Dear Client,
It has been wonderful working with you on these last few projects. From the very first time we spoke, I knew working with you would be an education. Our first phone call gave me every indication.
“Hello, Writer. Can you write something for me?”
“Sure. What are you looking to have written?”
“I’m not sure, but it needs to be about 500 words because that’s what the experts say. They also say I need to use keywords, so I’ve chosen these…”
“Okay, so 500 words, and the targeted keyword phrase you want me to use is alien hunter miami las vegas.”
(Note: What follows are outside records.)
Lemma ascending_rankings_witness :
  StronglySorted (fun a b => fle (prod_Sales a) (prod_Sales b))
    (top10_sales stable_argsort (enrich [row_B; row_zero_sales; row_A; row_half_sale])) /\
  List.length
    (top10_sales stable_argsort (enrich [row_B; row_zero_sales; row_A; row_half_sale]))
  = 4%nat.
Proof.
  assert (Hs : is_argsort
                 (map prod_Sales
                    (prod_agg (enrich [row_B; row_zero_sales; row_A; row_half_sale])))
                 (stable_argsort
                    (map prod_Sales
                       (prod_agg (enrich [row_B; row_zero_sales; row_A; row_half_sale]))))).
  { apply (insertion_argsort_ok false). vm_compute. reflexivity. }
  assert (Hp : is_argsort
                 (map prod_Profit
                    (prod_agg (enrich [row_B; row_zero_sales; row_A; row_half_sale])))
                 (stable_argsort
                    (map prod_Profit
                       (prod_agg (enrich [row_B; row_zero_sales; row_A; row_half_sale]))))).
  { apply (insertion_argsort_ok false). vm_compute. reflexivity. }
  destruct (ascending_rankings stable_argsort
              (enrich [row_B; row_zero_sales; row_A; row_half_sale]) Hs Hp)
    as [S [L _]].
  split; [exact S | exact L].
Defined.

Lemma float_eq_dec (x y : float) : {x = y} + {x <> y}.
Proof.
  destruct (PrimFloat.Leibniz.eqb x y) eqn:E.
  - left. apply FloatAxioms.Leibniz.eqb_spec. exact E.
  - right. intros H. apply FloatAxioms.Leibniz.eqb_spec in H. congruence.
Qed.

Lemma ProdRow_eq_dec (g h : ProdRow) : {g = h} + {g <> h}.
Proof.
  decide equality; try apply float_eq_dec. apply string_dec.
Qed.
(** * RippleGrid: the pointer-reactive dot grid of pixel-ghost-frontend

    A shallow embedding of [src/components/RippleGrid.svelte] and the
    properties of its grid builder, ripple store, influence model and
    animation loop.

    Number model.  JavaScript numbers are read as exact rationals ([Q]):
    every arithmetic operation of the component is total and exact here.
    NaN, the infinities and rounding are outside the model, so a statement
    that depends on the value of a quotient by a configuration value
    carries the hypothesis that the divisor is not zero.  Numerical
    equality is [Qeq] ([==]).  The grid builder, whose result depends on
    how one quotient rounds, is embedded a second time on binary64 numbers
    ([Double]), and the statement about its point set is made there.  [Math.exp], [Math.hypot], [Math.sin] and [Math.cos] are
    implementation-approximated in ECMAScript; they are parameters of the
    development, constrained only by what the language fixes for them. *)

From Stdlib Require Import QArith Qround Qminmax Qabs ZArith List Lia Lqa Bool
  String Sorted.
From Stdlib Require PrimFloat FloatOps SpecFloat Uint63.
Import ListNotations.

Local Open Scope Q_scope.

(** ** JavaScript number helpers *)

Module JS.

(** [a < b] as the boolean a JavaScript comparison returns. *)
Definition ltb (a b : Q) : bool :=
  (Qnum a * QDen b <? Qnum b * QDen a)%Z.

(** [a > b]. *)
Definition gtb (a b : Q) : bool := ltb b a.

(** Truthiness of a number: every number but zero. *)
Definition truthy (a : Q) : bool := negb (Qeq_bool a 0).

(** [a || b] on numbers. *)
Definition or (a b : Q) : Q := if truthy a then a else b.

Definition Math_max (a b : Q) : Q := if ltb a b then b else a.
Definition Math_min (a b : Q) : Q := if ltb b a then b else a.
Definition Math_ceil (a : Q) : Z := Qceiling a.
Definition Math_floor (a : Q) : Z := Qfloor a.

(** [for (let i = 0; i < n; i++) body], threading the mutated state. *)
Definition for_upto {A : Type} (n : Z) (body : Z -> A -> A) (init : A) : A :=
  fold_left (fun acc i => body (Z.of_nat i) acc) (seq 0 (Z.to_nat n)) init.

(** [for (const x of xs) body]. *)
Definition for_of {A B : Type} (xs : list B) (body : B -> A -> A) (init : A) : A :=
  fold_left (fun acc x => body x acc) xs init.

(** [xs.push(x)]. *)
Definition push {A : Type} (xs : list A) (x : A) : list A := xs ++ [x].

End JS.

(** ** Data model *)

(** The tunables exported by the component. *)
Record Props := mkProps {
  spacing : Q;
  baseRadius : Q;
  amplitude : Q;
  rippleSpeed : Q;
  rippleWidth : Q;
  fadeSeconds : Q;
  color : string;
  background : string;
  auto : bool;
  autoEveryMs : Q;
  zIndex : Z
}.
(** * DiskUtilsLib: volume -> physical disk -> serial number, model and size

    A shallow embedding of [DiskUtilsLib.hpp]: the two static functions of
    [DiskUtils] ([GetVolumeDiskExtents], [GetDiskProperties]) and the class
    [DiskPropertiesFetcher] (constructor and three accessors).

    The operating system is a stub: a device namespace that answers
    [CreateFileW] and the three device-control requests the code issues.  The
    calls thread an explicit state (the table of open handles, the thread's
    last-error value, the lines written to [std::cerr], and the list of paths
    handed to [CreateFileW]).  A device-control request is answered into the
    buffer the code passes, of the size the code passes: the one
    [VOLUME_DISK_EXTENTS] variable has room for one extent, and the request
    fails with [ERROR_MORE_DATA] when the volume has more.  A read through a
    pointer that has left the 1024-byte [buffer] has no defined behaviour in
    C++; the embedding stops there with [ReadsOutside i], [i] being the
    index of the offending byte. *)

From stdpp Require Import gmap strings list fin_maps pretty.

Local Open Scope Z_scope.

(** ** Machine types *)

(** [BYTE] and [char] are 8-bit; a [std::string] and a [std::wstring] are
    both modelled as [string]. *)
Abbreviation BYTE := Ascii.ascii (only parsing).
(** [DWORD]: unsigned 32-bit. *)
Abbreviation DWORD := N (only parsing).

(** Conversion of a [DWORD] to [int] (what [push_back] does with
    [DiskNumber] on a [std::vector<int>]): the same 32 bits read as signed. *)
Definition int_of_DWORD (d : DWORD) : Z :=
  (Z.of_N d + 2 ^ 31) mod 2 ^ 32 - 2 ^ 31.

(** [LONGLONG]: signed 64-bit.  A product that leaves the range keeps its
    low 64 bits (two's complement), as the compiled multiplication does. *)
Definition wrap64 (z : Z) : Z := (z + 2 ^ 63) mod 2 ^ 64 - 2 ^ 63.
Definition mul64 (a b : Z) : Z := wrap64 (a * b).

(** [static_cast<DWORD>] of a [LONGLONG]. *)
Definition DWORD_of_LONGLONG (z : Z) : DWORD := Z.to_N (z mod 2 ^ 32).

(** ** Structures of the platform headers (only the fields the code reads) *)

Record DISK_EXTENT := {
  DiskNumber : DWORD;
  StartingOffset : Z;
  ExtentLength : Z
}.

(** [VOLUME_DISK_EXTENTS]: what a successful extent request leaves in the
    variable [diskExtents], the counted array [Extents], whose length is
    [NumberOfDiskExtents].  The variable has room for [ANYSIZE_ARRAY]
    extents and the request is made with its size: the array of an answered
    request is never longer (lemma [extents_answered]). *)
Abbreviation VOLUME_DISK_EXTENTS := (list DISK_EXTENT) (only parsing).
(** X16: the body of a recognised error without message, whose [info] is
    an object.  When [info] has no own property called [hasOwnProperty],
    every own property of [info] other than [__proto__] appears with its
    value, also under the names [ok] and [error], which it then
    overwrites; [ok: false] and [error: errorString] fill in where [info]
    has no such property, and nothing else is there (no own [__proto__]
    either).  When [info] has an own property called [hasOwnProperty], no
    body is built: a TypeError is thrown. *)
Theorem errorToJSON_info_wins (e : KristError) (fields : gmap string Js.value)
    (log : list Js.value) :
  truthy (message e) = false →
  info e = Obj fields →
  (fields !! "hasOwnProperty" = None →
   ∃ out,
     errorToJSON (Krist e) log = (Normal (Obj out), log) ∧
     ∀ key,
       out !! key =
         if decide (key = "__proto__") then None
         else
           match fields !! key with
           | Some v => Some v
           | None =>
               if decide (key = "ok") then Some (Bool false)
               else if decide (key = "error") then Some (Str (errorString e))
               else None
           end) ∧
  (is_Some (fields !! "hasOwnProperty") →
   ∃ reason, errorToJSON (Krist e) log = (Throw (TypeError reason), log)).
Proof.
  intros Hm Hi. split.
  - intros Hown. eexists. split; [by apply errorToJSON_recognised|].
    intros key. rewrite lookup_union.
    destruct (decide (key = "__proto__")) as [->|Hproto].
    + by rewrite lookup_delete_eq.
    + rewrite lookup_delete_ne by done.
      destruct (fields !! key) as [v|]; cbn.
      * by destruct (_ !! key).
      * rewrite (left_id_L None _).
        destruct (decide (key = "ok")) as [->|Hok]; [done|].
        destruct (decide (key = "error")) as [->|Herr]; [done|].
        by rewrite !lookup_insert_ne.
  - intros [v Hown]. eexists. unfold errorToJSON. rewrite Hm, Hi. cbn.
    by rewrite Hown.
Qed.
“Right. And I need you to use that exact wording because those are the tags for my blog. Oh, and of course the articles should have perfect grammar and no spelling or punctuation errors. I normally pay a kid in Ethiopia one kidney bean per article. What are your rates?”
“Oh, okay. Before we talk rates, let’s take a closer look at your project. So you want these articles to post on your blog, right?”
“No. I’m going to use them for article marketing, so you can’t mention me in them anywhere except the third paragraph from the end, second sentence. Oh, and you need to capitalize it like this: CliEnT, because that’s my branding.”
“Okay. Sure. Any particular tone or subject matter you’d like covered in this alien hunter miami las vegas article that you are going to use for article marketing based on your blog’s keywords?”
“I don’t know.”
“So, it could be on anything, so long as we use these keywords and don’t mention you until the third paragraph, second sentence, right?”
“Right.”
“Okay, well how about you tell me who your target market or audience is, that might help us narrow down a subject matter.”
“Well, I don’t know about target market, but I’ve read that articles on dietary supplements get a lot of hits. How about we go with some sort of healthcare topic, that way I can promote my affiliate links for SuperNukes Veggie Bars too.”
“Okaaaayy. Suuure. I can do that for you. Although, I don’t think it will make much sense to your readers. I don’t know that people looking for alien hunters are going to search for veggie bars or even be able to read an article with alien hunters miami las vegas used at 15% keyword density. In fact, I cannot guarantee the grammatical correctness of any article trying to use alien hunters miami las vegas as a plausible phrase, sir.”
“That’s okay. We’re trying to drive traffic, not sell anything just yet.”
I knew from that first phone call, that first project that you and I would learn a lot from each other. I would learn patience and careful research as I never knew there were alien hunters in Miami or Las Vegas, much less that they enjoyed SuperNukes Veggie Bars and frequented article submission sites looking for blog content to read.
You, on the other hand, would learn that stupidity costs dearly. When you rely more on expert statistical reporting than your readers, or even common sense for that matter, AND you expect to hire professional writers at a rate of $1 per 500 word article, well, sir…I think you have learned far more from this relationship than I. After all, you get what you pay for in this world.
While I understand your Adsense account has now been bugged by a renegade alien and pulls ad links for your site about diaper cream and single mom depression therapy instead of people looking to hire alien hunters, and I do regret that the comments on your blog cannot be read by most visitors because they are all in Arab and provide links to male enhancement supplements, I would like to remind you, I did warn you. I did tell you that the chosen keywords and article marketing plan you devised may not bring the results you intend. Therefore, I take no responsibility for your site remaining on the 10,234th page of Google search results or the lack of qualified traffic to your blog. You were, after all, warned.
It is with deep regret that I must now inform you that you, dear client, are
I simply cannot live up to the incredibly high standards you have set for your site and the written works you publish. I’m afraid I am merely a wordsmith, incapable of turning lead into gold. However, I do understand there are several internet marketers offering affiliate programs for people who know people who know people who know how to do just such things. I will be happy to provide an affiliate link for you.
Kind Regards,
Tired SEO Writer Services
Twitter: GeorgeAngus
says:
Oh Sandi. This is me, grinning from ear to ear.
You have captured the whole essence of “Bad Client – no biscuit”. I’m sure there is a book in this subject. It would almost be fun to write if it weren’t so painful.
George
George Angus´s last [type] ..Blowing Off Some Grammar Steam
Twitter: sandijohnson1
says:
LoL George!
I can just see the ebooks now…
How to Piss Off a Writer in 3 Easy Steps (No Brainwaves Required!)
The Complete Idiot’s Guide to Unreadable Web Content (I could let my 2 year old granddaughter type the examples!)
But you know…the “Bad Client – No Biscuit” idea ain’t half bad. Think Chicken Soup for the Writer’s Soul, with a side of salmonella. I’ll bet we could come up with dozens of bad client – no biscuit stories from freelance writers everywhere. Granted, we might both quit writing forever and need years of shock therapy to overcome our fear of ever writing for pay again…
…but just think of the book trailer…
Coming to an ebook store near you! Bad Client – No Biscuit, How Not to BE a Bad Client.